## Try it:
Output exactly the lines below, starting with the line that has "(* ===== verification/DeviceProps.v ===== *)" and going on through the line that has "and not for the port of QUIC. *)", both included, and no other lines.

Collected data
+ + +

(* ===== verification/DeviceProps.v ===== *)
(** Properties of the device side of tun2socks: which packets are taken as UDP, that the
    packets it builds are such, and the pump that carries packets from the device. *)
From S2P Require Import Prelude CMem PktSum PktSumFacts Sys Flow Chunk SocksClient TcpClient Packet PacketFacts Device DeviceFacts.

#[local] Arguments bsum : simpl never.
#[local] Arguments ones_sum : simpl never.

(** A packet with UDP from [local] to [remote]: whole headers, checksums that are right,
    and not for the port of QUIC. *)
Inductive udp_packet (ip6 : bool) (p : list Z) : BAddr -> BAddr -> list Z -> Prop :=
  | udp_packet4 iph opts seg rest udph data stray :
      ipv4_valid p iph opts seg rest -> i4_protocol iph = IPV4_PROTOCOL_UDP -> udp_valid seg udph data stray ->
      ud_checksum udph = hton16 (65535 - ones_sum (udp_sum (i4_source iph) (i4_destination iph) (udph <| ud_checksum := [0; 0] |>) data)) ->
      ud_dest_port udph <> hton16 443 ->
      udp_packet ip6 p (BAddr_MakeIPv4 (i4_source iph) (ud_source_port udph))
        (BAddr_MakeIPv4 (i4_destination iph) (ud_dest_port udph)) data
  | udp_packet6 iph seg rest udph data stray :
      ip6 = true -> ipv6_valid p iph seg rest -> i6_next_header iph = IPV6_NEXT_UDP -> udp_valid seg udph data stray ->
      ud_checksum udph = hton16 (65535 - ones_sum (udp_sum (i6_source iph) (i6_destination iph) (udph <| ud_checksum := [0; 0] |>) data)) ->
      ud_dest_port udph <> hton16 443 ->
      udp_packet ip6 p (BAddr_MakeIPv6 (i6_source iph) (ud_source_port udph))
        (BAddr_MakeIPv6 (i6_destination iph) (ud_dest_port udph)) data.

+ + +

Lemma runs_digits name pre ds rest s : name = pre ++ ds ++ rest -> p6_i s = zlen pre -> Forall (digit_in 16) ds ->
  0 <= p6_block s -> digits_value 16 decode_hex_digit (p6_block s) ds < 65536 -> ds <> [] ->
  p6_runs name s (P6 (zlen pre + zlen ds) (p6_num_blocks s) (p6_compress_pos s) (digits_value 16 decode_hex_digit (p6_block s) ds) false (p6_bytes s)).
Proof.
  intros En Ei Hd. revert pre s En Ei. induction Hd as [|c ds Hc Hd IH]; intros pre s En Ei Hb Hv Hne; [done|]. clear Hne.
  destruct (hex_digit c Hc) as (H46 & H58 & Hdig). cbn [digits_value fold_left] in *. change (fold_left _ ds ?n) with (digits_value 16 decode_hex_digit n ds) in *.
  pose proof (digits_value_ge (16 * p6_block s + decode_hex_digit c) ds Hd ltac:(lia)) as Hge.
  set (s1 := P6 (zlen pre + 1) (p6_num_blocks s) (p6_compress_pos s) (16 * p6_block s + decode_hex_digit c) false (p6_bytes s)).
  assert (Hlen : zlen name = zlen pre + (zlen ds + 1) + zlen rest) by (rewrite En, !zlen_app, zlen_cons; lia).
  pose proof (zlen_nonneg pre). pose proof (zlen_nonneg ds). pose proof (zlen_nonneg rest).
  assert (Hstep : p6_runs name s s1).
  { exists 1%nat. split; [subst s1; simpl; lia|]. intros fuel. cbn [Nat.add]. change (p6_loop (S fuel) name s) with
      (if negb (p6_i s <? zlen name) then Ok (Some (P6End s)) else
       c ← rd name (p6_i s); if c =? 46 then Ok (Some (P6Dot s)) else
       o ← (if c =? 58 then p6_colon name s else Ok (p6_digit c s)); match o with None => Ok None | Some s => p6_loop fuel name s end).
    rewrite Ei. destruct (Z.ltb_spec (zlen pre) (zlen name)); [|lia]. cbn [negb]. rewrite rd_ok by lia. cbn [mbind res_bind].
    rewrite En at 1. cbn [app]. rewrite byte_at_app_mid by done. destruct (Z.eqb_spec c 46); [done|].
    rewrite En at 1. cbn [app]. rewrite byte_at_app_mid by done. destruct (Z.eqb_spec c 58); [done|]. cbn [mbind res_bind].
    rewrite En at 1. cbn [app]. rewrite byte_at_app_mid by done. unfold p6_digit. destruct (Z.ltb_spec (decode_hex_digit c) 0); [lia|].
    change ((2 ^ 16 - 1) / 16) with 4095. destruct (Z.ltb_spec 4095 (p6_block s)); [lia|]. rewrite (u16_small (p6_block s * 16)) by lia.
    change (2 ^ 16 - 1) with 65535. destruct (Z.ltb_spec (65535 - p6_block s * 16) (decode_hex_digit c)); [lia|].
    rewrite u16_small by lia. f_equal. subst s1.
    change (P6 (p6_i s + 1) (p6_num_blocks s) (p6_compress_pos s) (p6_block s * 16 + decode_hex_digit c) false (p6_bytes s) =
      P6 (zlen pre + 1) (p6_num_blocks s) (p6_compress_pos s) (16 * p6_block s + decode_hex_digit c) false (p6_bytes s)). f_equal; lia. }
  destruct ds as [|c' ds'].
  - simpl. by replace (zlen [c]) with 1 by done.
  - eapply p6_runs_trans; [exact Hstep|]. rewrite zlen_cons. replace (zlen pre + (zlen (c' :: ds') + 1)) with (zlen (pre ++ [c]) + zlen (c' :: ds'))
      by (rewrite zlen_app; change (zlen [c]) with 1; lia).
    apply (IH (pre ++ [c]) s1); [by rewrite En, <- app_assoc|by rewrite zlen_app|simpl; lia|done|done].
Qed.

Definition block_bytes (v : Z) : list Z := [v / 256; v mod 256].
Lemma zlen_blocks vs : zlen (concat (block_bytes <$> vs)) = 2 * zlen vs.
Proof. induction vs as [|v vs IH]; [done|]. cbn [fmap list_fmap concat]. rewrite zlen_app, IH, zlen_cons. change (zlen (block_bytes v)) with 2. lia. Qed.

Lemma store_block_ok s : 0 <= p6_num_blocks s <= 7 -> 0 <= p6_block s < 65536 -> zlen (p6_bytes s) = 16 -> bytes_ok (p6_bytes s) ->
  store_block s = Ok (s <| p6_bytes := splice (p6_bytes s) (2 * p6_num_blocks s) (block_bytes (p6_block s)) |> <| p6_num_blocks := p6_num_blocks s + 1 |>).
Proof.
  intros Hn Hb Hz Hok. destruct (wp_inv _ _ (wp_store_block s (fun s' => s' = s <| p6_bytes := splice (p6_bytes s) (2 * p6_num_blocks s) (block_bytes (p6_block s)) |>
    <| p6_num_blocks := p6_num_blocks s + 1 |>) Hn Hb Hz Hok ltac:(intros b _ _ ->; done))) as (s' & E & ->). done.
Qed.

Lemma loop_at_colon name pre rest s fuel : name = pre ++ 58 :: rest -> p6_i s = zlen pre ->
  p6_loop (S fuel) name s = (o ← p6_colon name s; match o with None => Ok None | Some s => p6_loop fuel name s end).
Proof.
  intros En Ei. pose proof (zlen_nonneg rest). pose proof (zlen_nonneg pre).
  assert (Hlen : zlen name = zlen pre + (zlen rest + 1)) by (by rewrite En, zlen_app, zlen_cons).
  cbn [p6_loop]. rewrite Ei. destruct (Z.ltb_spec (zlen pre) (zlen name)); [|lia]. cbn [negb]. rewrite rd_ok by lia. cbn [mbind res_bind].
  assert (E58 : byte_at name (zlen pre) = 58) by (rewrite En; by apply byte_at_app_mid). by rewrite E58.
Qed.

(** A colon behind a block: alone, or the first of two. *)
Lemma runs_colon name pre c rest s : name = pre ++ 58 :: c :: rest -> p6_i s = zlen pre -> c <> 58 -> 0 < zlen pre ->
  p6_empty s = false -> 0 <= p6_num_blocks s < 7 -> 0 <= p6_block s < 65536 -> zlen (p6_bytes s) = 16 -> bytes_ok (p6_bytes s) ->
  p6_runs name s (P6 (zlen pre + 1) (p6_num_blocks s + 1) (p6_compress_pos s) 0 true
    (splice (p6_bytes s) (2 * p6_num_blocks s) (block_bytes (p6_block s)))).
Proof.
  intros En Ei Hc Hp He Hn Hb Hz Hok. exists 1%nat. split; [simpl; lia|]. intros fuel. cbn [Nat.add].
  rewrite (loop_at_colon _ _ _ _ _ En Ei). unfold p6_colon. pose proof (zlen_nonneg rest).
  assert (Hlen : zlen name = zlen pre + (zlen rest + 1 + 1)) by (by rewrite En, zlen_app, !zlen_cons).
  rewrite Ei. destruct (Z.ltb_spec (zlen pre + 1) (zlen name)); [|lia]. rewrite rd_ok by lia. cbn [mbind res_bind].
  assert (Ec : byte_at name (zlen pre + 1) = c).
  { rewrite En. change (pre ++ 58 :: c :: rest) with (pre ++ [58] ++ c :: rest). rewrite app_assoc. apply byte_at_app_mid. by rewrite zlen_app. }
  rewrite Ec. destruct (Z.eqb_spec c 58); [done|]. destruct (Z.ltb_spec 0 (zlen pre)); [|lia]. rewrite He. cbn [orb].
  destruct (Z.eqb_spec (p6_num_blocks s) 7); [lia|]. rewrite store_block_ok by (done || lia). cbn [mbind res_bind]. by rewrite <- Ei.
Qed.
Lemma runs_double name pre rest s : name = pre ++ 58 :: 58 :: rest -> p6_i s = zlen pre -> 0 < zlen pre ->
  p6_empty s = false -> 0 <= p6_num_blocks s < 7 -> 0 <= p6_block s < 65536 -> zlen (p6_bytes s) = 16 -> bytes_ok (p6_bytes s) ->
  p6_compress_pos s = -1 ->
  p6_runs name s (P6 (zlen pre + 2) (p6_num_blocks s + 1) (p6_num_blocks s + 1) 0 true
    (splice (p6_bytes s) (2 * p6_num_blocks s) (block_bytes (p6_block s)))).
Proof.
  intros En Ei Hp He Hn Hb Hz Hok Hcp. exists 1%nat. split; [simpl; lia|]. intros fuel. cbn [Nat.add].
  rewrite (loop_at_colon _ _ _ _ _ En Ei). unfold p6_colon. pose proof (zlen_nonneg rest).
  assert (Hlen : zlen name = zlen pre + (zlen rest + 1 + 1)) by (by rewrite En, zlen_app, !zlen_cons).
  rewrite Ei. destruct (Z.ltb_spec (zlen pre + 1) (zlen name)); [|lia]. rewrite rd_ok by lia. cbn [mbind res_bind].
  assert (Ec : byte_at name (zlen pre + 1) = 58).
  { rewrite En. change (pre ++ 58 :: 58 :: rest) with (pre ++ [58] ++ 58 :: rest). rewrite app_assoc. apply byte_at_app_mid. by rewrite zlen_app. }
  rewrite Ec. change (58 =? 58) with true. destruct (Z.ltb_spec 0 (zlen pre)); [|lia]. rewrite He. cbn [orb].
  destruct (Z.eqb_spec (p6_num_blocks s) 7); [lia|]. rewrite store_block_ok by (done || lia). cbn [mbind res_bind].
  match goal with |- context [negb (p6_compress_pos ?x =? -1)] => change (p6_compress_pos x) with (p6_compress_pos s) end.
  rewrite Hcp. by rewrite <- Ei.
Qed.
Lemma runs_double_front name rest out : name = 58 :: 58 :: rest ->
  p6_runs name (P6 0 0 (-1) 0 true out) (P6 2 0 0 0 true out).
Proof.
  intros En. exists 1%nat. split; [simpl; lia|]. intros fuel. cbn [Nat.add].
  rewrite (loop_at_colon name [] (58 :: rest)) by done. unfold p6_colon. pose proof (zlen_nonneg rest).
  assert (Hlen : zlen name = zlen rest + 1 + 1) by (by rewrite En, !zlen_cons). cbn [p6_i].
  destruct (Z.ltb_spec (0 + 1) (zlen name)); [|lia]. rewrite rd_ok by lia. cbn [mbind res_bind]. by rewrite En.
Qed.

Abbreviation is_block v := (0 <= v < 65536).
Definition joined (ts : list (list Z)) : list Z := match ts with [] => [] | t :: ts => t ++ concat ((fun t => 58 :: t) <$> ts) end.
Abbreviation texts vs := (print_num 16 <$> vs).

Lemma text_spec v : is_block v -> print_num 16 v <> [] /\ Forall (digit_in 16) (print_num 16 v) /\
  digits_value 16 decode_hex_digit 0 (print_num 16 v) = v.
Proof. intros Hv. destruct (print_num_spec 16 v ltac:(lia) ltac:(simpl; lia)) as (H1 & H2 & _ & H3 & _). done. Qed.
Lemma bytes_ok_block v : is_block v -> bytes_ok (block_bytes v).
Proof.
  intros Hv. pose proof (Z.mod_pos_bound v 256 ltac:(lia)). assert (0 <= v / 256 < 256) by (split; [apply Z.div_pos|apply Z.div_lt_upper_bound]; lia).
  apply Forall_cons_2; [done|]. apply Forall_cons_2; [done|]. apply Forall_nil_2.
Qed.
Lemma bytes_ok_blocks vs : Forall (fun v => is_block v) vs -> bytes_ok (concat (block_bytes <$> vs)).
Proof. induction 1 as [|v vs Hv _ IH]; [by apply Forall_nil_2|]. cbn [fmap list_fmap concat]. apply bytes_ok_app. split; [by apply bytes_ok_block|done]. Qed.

+ + +

## Answer space:
(* ===== verification/DeviceProps.v ===== *)
(** Properties of the device side of tun2socks: which packets are taken as UDP, that the
    packets it builds are such, and the pump that carries packets from the device. *)
From S2P Require Import Prelude CMem PktSum PktSumFacts Sys Flow Chunk SocksClient TcpClient Packet PacketFacts Device DeviceFacts.

#[local] Arguments bsum : simpl never.
#[local] Arguments ones_sum : simpl never.

(** A packet with UDP from [local] to [remote]: whole headers, checksums that are right,
    and not for the port of QUIC. *)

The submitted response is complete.